U.S. investigates Alaska’s psychiatric treatment of children

Children play in the snow Saturday, Jan. 18, 2020, in Toksook Bay, Alaska. (Gregory Bull/AP Photo)
ANCHORAGE, Alaska — The U.S. Department of Justice has opened an investigation into whether the state of Alaska unnecessarily institutionalizes children with behavioural problems.

The Justice Department’s Civil Rights Division said Jan. 21 it had launched an investigation into a complaint from the Alaska Disability Law Center, Anchorage Daily News reported Wednesday.

Leslie Jaehning, the centre’s attorney, said the complaint filed last year focuses on a rising number of Alaska children and teenagers sent to psychiatric treatment facilities in other states, along with hospitals in Alaska, because of limited, less-restrictive treatment options.

A letter from attorney Patrick Holkins with the Civil Rights Division said the investigation is being conducted “to determine whether the State of Alaska unnecessarily institutionalizes children with behavioural health conditions, in violation of Title II of the Americans with Disabilities Act.”

The letter also references the Olmstead case, a landmark U.S. Supreme Court decision stating that the “unjustified segregation” of people with disabilities is unlawful discrimination.

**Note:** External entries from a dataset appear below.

(* ===== verification/Service.v ===== *)
(** * The running service

    [service] instantiates the process of System.v with the methods of Server.v
    for a given store and connection string.  The theorems are about every state
    the process can reach: requests arrive at any time, run interleaved, are
    cancelled at any point, and pgx answers as it likes. *)

From S2P Require Import Prelude GoStrings Types Proto JsonDecode Runtime Logic Coordinator FanOut System Exec Scan Store StoreSpec Backrest Tables Server.

(** The methods, and their responses.  A panic of ListTables is its response [None]:
    the runtime ends the process then, as Main.v has it. *)
Inductive method :=
| MListDatabases | MListBackups | MGetServerInfo | MListSchemas | MListExtensions | MListSequences
| MListFunctions | MListTables.

Inductive reply :=
| RListDatabases (r : rpc ListDatabasesResponse)
| RGetServerInfo (r : rpc GetServerInfoResponse)
| RListSchemas (r : rpc ListSchemasResponse)
| RListExtensions (r : rpc ListExtensionsResponse)
| RListSequences (r : rpc ListSequencesResponse)
| RListFunctions (r : rpc ListFunctionsResponse)
| RListBackups (r : rpc ListBackupsResponse)
| RListTables (r : option (rpc ListTablesResponse)).

Section service.
Context `{S : Scanner} `{U : UnicodeLower} `{E : JsonErrors}.
Variable srv : Server.
Variable dsn : string.

#[local] Instance cfg : ConnCfg := store_cfg (Server_store srv) dsn.

Definition dispatch (m : method) : task reply :=
  match m with
  | MListDatabases => r ← Server.ListDatabases srv; TRet (RListDatabases r)
  | MGetServerInfo => r ← Server.GetServerInfo srv; TRet (RGetServerInfo r)
  | MListSchemas => r ← Server.ListSchemas srv; TRet (RListSchemas r)
  | MListExtensions => r ← Server.ListExtensions srv; TRet (RListExtensions r)
  | MListSequences => r ← Server.ListSequences srv; TRet (RListSequences r)
  | MListFunctions => r ← Server.ListFunctions srv; TRet (RListFunctions r)
  | MListBackups => r ← Server.ListBackups srv; TRet (RListBackups r)
  | MListTables => r ← Server.ListTables srv; TRet (RListTables r)
  end.

(** A method turns the store's result into its response with [conv]. *)
Definition converts {A R} (result : res A -> Prop) (conv : res A -> R) (r : R) : Prop :=
  exists x, result x /\ r = conv x.

Definition respond {A B} (format : string) (f : A -> B) (x : res A) : rpc B :=
  match x with
  | inl err => inl (status_Errorf Internal format [AErr err])
  | inr a => inr (f a)
  end.

Definition respond_server_info (x : res ServerInfo) : rpc GetServerInfoResponse :=
  match x with
  | inl err => inl (status_Errorf Internal "failed to get server info: %v" [AErr err])
  | inr info =>
      match ServerInfoToProto info (Store_ClusterName (Server_store srv)) with
      | inl err => inl (status_Errorf Internal "failed to convert ServerInfo to RPC: %v" [AErr err])
      | inr resp => inr resp
      end
  end.

Definition respond_backups (x : res (list PgbackrestInfo)) : rpc ListBackupsResponse :=
  match x with
  | inl err => inl (status_Errorf Internal "%v" [AErr err])
  | inr [] => inl (status_Errorf NotFound "no stanza found" [])
  | inr (info :: _) =>
      match PgbackrestInfo_Db info with
      | [] => inl (status_Errorf Internal "pgbackrest info is not complete, missing db field" [])
      | db :: _ =>
          if decide (PgbackrestDb_Version db = EmptyString)
          then inl (status_Errorf Internal "could not extract PG version from pgbackrest info" [])
          else inr (MkListBackupsResponse (PgbackrestInfo_Name info)
                 ((fun backup => Backup_ToProto backup (PgbackrestDb_Version db)) <$> PgbackrestInfo_Backup info))
      end
  end.

Definition respond_tables (x : res (list TablesInfo)) : option (rpc ListTablesResponse) :=
  match x with
  | inl err => Some (inl (status_Errorf Internal "failed to list tables: %v" [AErr err]))
  | inr l => inr ∘ MkListTablesResponse <$> mapM databaseTablesToProto l
  end.

(** What each method promises about its response. *)
Definition promise (m : method) (r : reply) : Prop :=
  match m, r with
  | MListDatabases, RListDatabases r =>
      converts (databases_result dsn)
        (respond "failed to list databases: %v"
           (fun l => MkListDatabasesResponse (Database_ToProto <$> l))) r
  | MGetServerInfo, RGetServerInfo r => converts (server_info_result dsn) respond_server_info r
  | MListSchemas, RListSchemas r =>
      converts (fanned dsn (schema_listing (Server_store srv)))
        (respond "failed to list schemas: %v"
           (fun l => MkListSchemasResponse (Schema_ToProto <$> l))) r
  | MListExtensions, RListExtensions r =>
      converts (extensions_result (Server_store srv) dsn)
        (respond "failed to list extensions: %v" (fun '(a, i) => ExtensionsToProto a i)) r
  | MListSequences, RListSequences r =>
      converts (fanned dsn (sequence_listing (Server_store srv)))
        (respond "failed to list sequences: %v"
           (fun l => MkListSequencesResponse (Sequence_ToProto <$> l))) r
  | MListFunctions, RListFunctions r =>
      converts (fanned dsn (function_listing (Server_store srv)))
        (respond "failed to list functions: %v"
           (fun l => MkListFunctionsResponse (Function_ToProto <$> l))) r
  | MListBackups, RListBackups r => converts (backups_result (Server_store srv)) respond_backups r
  | MListTables, RListTables r => converts (fanned dsn (table_listing (Server_store srv))) respond_tables r
  | _, _ => False
  end.

(** A handler that runs a store function and converts its result. *)
Lemma twp_converts {A R} (t : task (res A)) (result : res A -> Prop) conv (k : res A -> task R)
    (wrap : R -> reply) Φ :
  twp t result -> (forall x, k x = TRet (conv x)) ->
  (forall r, converts result conv r -> Φ (wrap r)) ->
  twp (r ← (x ← t; k x); TRet (wrap r)) Φ.
Proof.
  intros Ht Hk HΦ. apply twp_bind, twp_bind. eapply twp_mono; [|exact Ht].
  intros x Hx. rewrite Hk. apply HΦ. by exists x.
Qed.

Ltac by_conversion := eapply twp_converts; [| |exact (fun r H => H)].

Lemma dispatch_ok m : twp (dispatch m) (promise m).
Proof.
  destruct m; by_conversion.
  - apply twp_call, wp_ListDatabases. intros r Hr st Hst. exact (conj Hst Hr).
  - by intros [].
  - apply twp_call, wp_ListBackups. intros r Hr. exact (conj idle_clean Hr).
  - intros [err|[|info infos]]; simpl; [done..|]. destruct (PgbackrestInfo_Db info); [done|]. by case_decide.
  - apply twp_call, wp_GetServerInfo. intros r Hr. exact (conj idle_clean Hr).
  - intros [err|info]; simpl; [done|]. by destruct (ServerInfoToProto _ _).
  - apply twp_ListSchemas.
  - by intros [].
  - apply twp_ListExtensions.
  - by intros [|[]].
  - apply twp_ListSequences.
  - by intros [].
  - apply twp_ListFunctions.
  - by intros [].
  - apply twp_ListTables.
  - intros [err|l]; simpl; [done|]. by destruct (mapM _ l).
Qed.

#[local] Instance service : Service :=
  {| request := method; answer := reply; handler := dispatch; spec := promise;
     handler_ok := dispatch_ok |}.

(** Some execution of the process answers a request of this kind with this reply. *)
Definition replies (m : method) (r : reply) : Prop :=
  exists st q, reachable st /\ q ∈ s_reqs st /\ rq_kind q = m /\ rq_run q = RRet r.

Lemma replies_promise m r : replies m r -> promise m r.
Proof. intros (st & q & Hr & Hq & <- & Hb). exact (sys_answer st q r Hr Hq Hb). Qed.
End service.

The centre’s complaint focused on the number of Alaska children sent to often for-profit, locked psychiatric treatment facilities in other states, separating them from their families, Jaehning said. As of March 2020, when the centre researched the complaint, about 120 Alaska children and teenagers were in facilities located outside the state.

Alaska officials could alternatively invest in programs to allow the children to stay in their homes and communities, Jaehning said. Children are being moved out of Alaska when “community-based services are what they need,” Jaehning said.

Alaska Department of Health and Social Services spokesman Clinton Bennett said the agency is aware of the investigation, and that the state Department of Law has communicated with the Justice Department.

The investigation is expected to take at least a year, Jaehning said.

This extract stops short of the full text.